Ahí van, ahí vienen. Ahí están siempre,
los aprendices de la gloria,
los padres de la victoria, los campeones.
Mucho más rápido que una historia de Instagram, los párrafos que creo serán mis cimientos para el desarrollo de la idea que se licua rápidamente en la memoria, y la (o las, dependiendo de la ocasión) ideas en bruto siguen calentitas, vivas, pero sin fluir con las palabras correctas, con los datos precisos, con la conexión ajustada de los engranajes de la maquinaria que quiero poner a andar.
Prendo la máquina y antes de exponerme al abismo y la angustia de la hoja en blanco, el fondo de pantalla de mi computadora me conduce placentera y tranquilizadoramente a ordenar la labor para interactuar con ustedes sobre estas ideas, estas percepciones, estas realidades.
Mi fondo de pantalla tiene una fotografía en blanco y negro del año 1974, en la que de acuerdo a como posan los planteles de fútbol aparecen una veintena de deportistas que quedaron en la historia como campeones. Sé quiénes son y lo que representaron y representan en mi vida, en mis pasiones, en mis frustraciones, en mi placentera omnipotencia futbolera si estaban ellos, en los abismos en los que caeríamos si esos héroes –vecinos de la esquina, de más allá de la plaza, de cerca del tanque de agua–, no podían extender la ilusión hasta las noches de febrero, hasta el otoño, que eran primaveras, de aquellas contiendas en que nos representaban.
Los primeros héroes que conocí apenas pasando la frontera del hogar eran enormes vecinos a los que veía desde el escaloncito de casa. No sabía escribir, ni tal vez describir, pero sabía que ese que pasaba ahí era el Pato, que aquel el Pelado, que este el Toto, que aquel otro Pajarito.

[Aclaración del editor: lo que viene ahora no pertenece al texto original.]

(** The parity bytes of an RS block among the codes. *)
Lemma codes_part roots rounds img n k :
  0 <= roots -> 0 <= k < n ->
  ztake roots (zdrop (k * roots) (codes roots rounds img n)) = encode_rs_char roots (rs_data img (FEC_RSM - roots) rounds k).
Proof.
  intros Hr Hk. unfold codes. replace n with (k + (1 + (n - k - 1))) by lia.
  rewrite (seqZ_app 0 k), (seqZ_app (0 + k) 1), !fmap_app, !concat_app by lia. change (seqZ (0 + k) 1) with [0 + k].
  fold (codes roots rounds img k). rewrite zdrop_app_exact by (rewrite zlen_codes by lia; lia).
  cbn [fmap list_fmap concat]. rewrite app_nil_r. rewrite ztake_app_exact by (rewrite encode_rs_len; lia). done.
Qed.

(** The codes of the first [k] RS blocks are there; the rest is what it was. *)
Definition encoded (img fec0 : bytes) (ctx : image) (k : Z) : image :=
  set_fec (fec_size ctx) (codes (roots ctx) (rounds ctx) img k ++ zdrop (k * roots ctx) fec0) ctx.

Lemma encode_rs_ok img fec0 ctx fuel k m :
  geometry img ctx -> input ctx = img -> zlen fec0 = rs_blocks (rounds ctx) * roots ctx ->
  0 <= k <= m -> m <= rs_blocks (rounds ctx) -> m - k <= Z.of_nat fuel ->
  encode_rs fuel (k * rs_n ctx) (m * rs_n ctx) (k * roots ctx) (encoded img fec0 ctx k) = Ok (encoded img fec0 ctx m).
Proof.
  intros Hg Hi Hf Hkm Hm. pose proof (ge_roots _ _ Hg) as Hr. pose proof (ge_rsn _ _ Hg) as Hn. pose proof (ge_small _ _ Hg) as Hs.
  unfold FEC_RSM in *. revert k Hkm. induction fuel as [|fuel IH]; intros k Hkm Hfuel; cbn [encode_rs].
  { assert (k = m) as -> by lia. by rewrite Z.ltb_irrefl. }
  destruct (Z.ltb_spec (k * rs_n ctx) (m * rs_n ctx)) as [Hlt|Hge]; [|by assert (k = m) as -> by nia].
  assert (Hk : k < m) by nia. change (rs_n (encoded img fec0 ctx k)) with (rs_n ctx).
  change (roots (encoded img fec0 ctx k)) with (roots ctx).
  assert (Hg' : geometry img (encoded img fec0 ctx k)) by by destruct Hg.
  pose proof (get_block_ok img _ Hg' k ltac:(done || (cbn; lia)) Hi) as Hb. cbn [rs_n roots rounds encoded set_fec] in Hb.
  unfold FEC_RSM in Hb. rewrite Hb. cbn [mbind res_bind]. set (d := rs_data img (255 - roots ctx) (rounds ctx) k).
  cbn [fec encoded set_fec]. pose proof (zlen_codes (roots ctx) (rounds ctx) img k ltac:(lia) ltac:(lia)) as Hz.
  assert (0 <= k * roots ctx /\ (k + 1) * roots ctx <= rs_blocks (rounds ctx) * roots ctx) as [Hk0 Hk1] by nia.
  rewrite mem_write_app by (rewrite ?zlen_zdrop, ?encode_rs_len by lia; lia). cbn [mbind res_bind].
  rewrite encode_rs_len, zdrop_zdrop by lia.
  assert (rs_blocks (rounds ctx) * roots ctx <= rs_blocks (rounds ctx) * 255) by nia.
  assert (rs_blocks (rounds ctx) * rs_n ctx <= rs_blocks (rounds ctx) * 255) by nia.
  rewrite (u64_small (k * rs_n ctx + rs_n ctx)), (u64_small (k * roots ctx + roots ctx)) by (unfold is_u64; nia).
  replace (k * rs_n ctx + rs_n ctx) with ((k + 1) * rs_n ctx) by ring.
  replace (k * roots ctx + roots ctx) with ((k + 1) * roots ctx) by ring.
  rewrite <- (IH (k + 1)) by lia. f_equal. unfold encoded, set_fec. cbn.
  rewrite codes_snoc, <- app_assoc by lia. unfold FEC_RSM. done.
Qed.

(** * The file of codes *)

Definition rounds_of (roots : Z) (img : bytes) : Z := fec_div_round_up (zlen img / FEC_BLOCKSIZE) (FEC_RSM - roots).

(** The codes of all RS blocks. *)
Definition all_codes (roots : Z) (img : bytes) : bytes :=
  codes roots (rounds_of roots img) img (rs_blocks (rounds_of roots img)).

Definition codes_header (roots : Z) (img : bytes) : fec_header :=
  FecHeader FEC_MAGIC FEC_VERSION 60 roots (zlen (all_codes roots img)) (zlen img) (sha256 (all_codes roots img)).

(** The last block has the header at both ends. *)
Definition codes_header_block (roots : Z) (img : bytes) : bytes :=
  let h := enc fec_header_codec (codes_header roots img) in h ++ replicate 3976 0 ++ h.

Definition codes_file (roots padding : Z) (img : bytes) : bytes :=
  all_codes roots img ++ replicate (Z.to_nat (fec_round_up padding FEC_BLOCKSIZE)) 0 ++ codes_header_block roots img.

(** Images that the tool takes. *)
Record encodable (roots : Z) (img : bytes) : Prop := Encodable {
  en_roots : 0 < roots < FEC_RSM;
  en_some : 0 < zlen img;
  en_blocks : zlen img mod FEC_BLOCKSIZE = 0;
  en_small : rs_blocks (rounds_of roots img) * roots < 2 ^ 32;
}.

Lemma rounds_of_bounds roots img :
  encodable roots img -> 0 < rounds_of roots img /\ zlen img <= rs_blocks (rounds_of roots img) * (FEC_RSM - roots) /\
  rs_blocks (rounds_of roots img) * FEC_RSM < 2 ^ 40.
Proof.
  intros [Hr Hs Hb Hz]. unfold rs_blocks, FEC_RSM, FEC_BLOCKSIZE in *.
  pose proof (Z.div_mod (zlen img) 4096 ltac:(lia)) as Hd. rewrite Hb in Hd.
  destruct (round_up_bounds (zlen img / 4096) (255 - roots)) as [Hu Hu0]; [lia..|].
  fold (rounds_of roots img) in *. unfold rounds_of, FEC_RSM, FEC_BLOCKSIZE in *.
  set (r := fec_div_round_up (zlen img / 4096) (255 - roots)) in *.
  assert (0 < r) by nia. assert (r * 4096 * 1 <= r * 4096 * roots) by nia. lia.
Qed.

Lemma zlen_all_codes roots img :
  encodable roots img -> zlen (all_codes roots img) = rs_blocks (rounds_of roots img) * roots.
Proof.
  intros He. destruct (rounds_of_bounds _ _ He) as (Hr & _). destruct He. apply zlen_codes; unfold rs_blocks, FEC_BLOCKSIZE; lia.
Qed.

Vengo escribiendo, hablando y teorizando tanto y desde hace tanto del fútbol, de nuestros vecinos, de nuestras camisetas, de nuestros héroes travestidos en panaderos, albañiles, doctores, y bancarios o cadetes de escritorio rural, que a veces me cuestiono si mi realidad es asimilable a la de otros y otras, o si no es más que una invención azucarada de momentos con las que he pretendido construir una realidad, que es ficción, y que sostengo con relatos emotivos en los que no está nunca interpelado el mínimo común múltiplo de nuestros pueblos y ciudades.
Lo que he sentido en Florida lo he vivido en Rocha, en San Jacinto, en Minas, en Nueva Palmira, en Paysandú, en Tarariras, en Rivera, en Pan de Azúcar, en Fray Bentos, en Melo, en Sarandí Grande, en Canelones, en Paso de los Toros: en cada pueblo, en cada pago.
Esto pasa, esto tiene vida, esto se perpetúa en el tiempo. ¿Pero si no es así, y mi visión estuviera distorsionada por arcaicas emociones que sostienen el mensaje desde mi privilegio de emisor?
Pienso en lo que pasó en Vergara, en Treinta y Tres, en Paysandú, en Guichón. El sábado viví la epopeya de la Zona Oeste en Minas, vi el Liebig’s relleno en Fray Bentos e imaginé sus calles en el festejo o la caravana en Salto. El domingo fui a Durazno, donde no menos de 5000 personas apretujaban sus corazones en el Landoni, y volviendo a Florida fui a esperar a la caravana al Café del Centro para saber si volvía a suceder.
Y sucedió.
Fútbol y sociedad
El fútbol ha logrado en el mundo, pero en el Uruguay en concreto, cosas impensadas, increíbles, como que 11 personas, aun en su condición de pares, unidos y en combinación, generen un mensaje de adhesión, de búsqueda de competencia.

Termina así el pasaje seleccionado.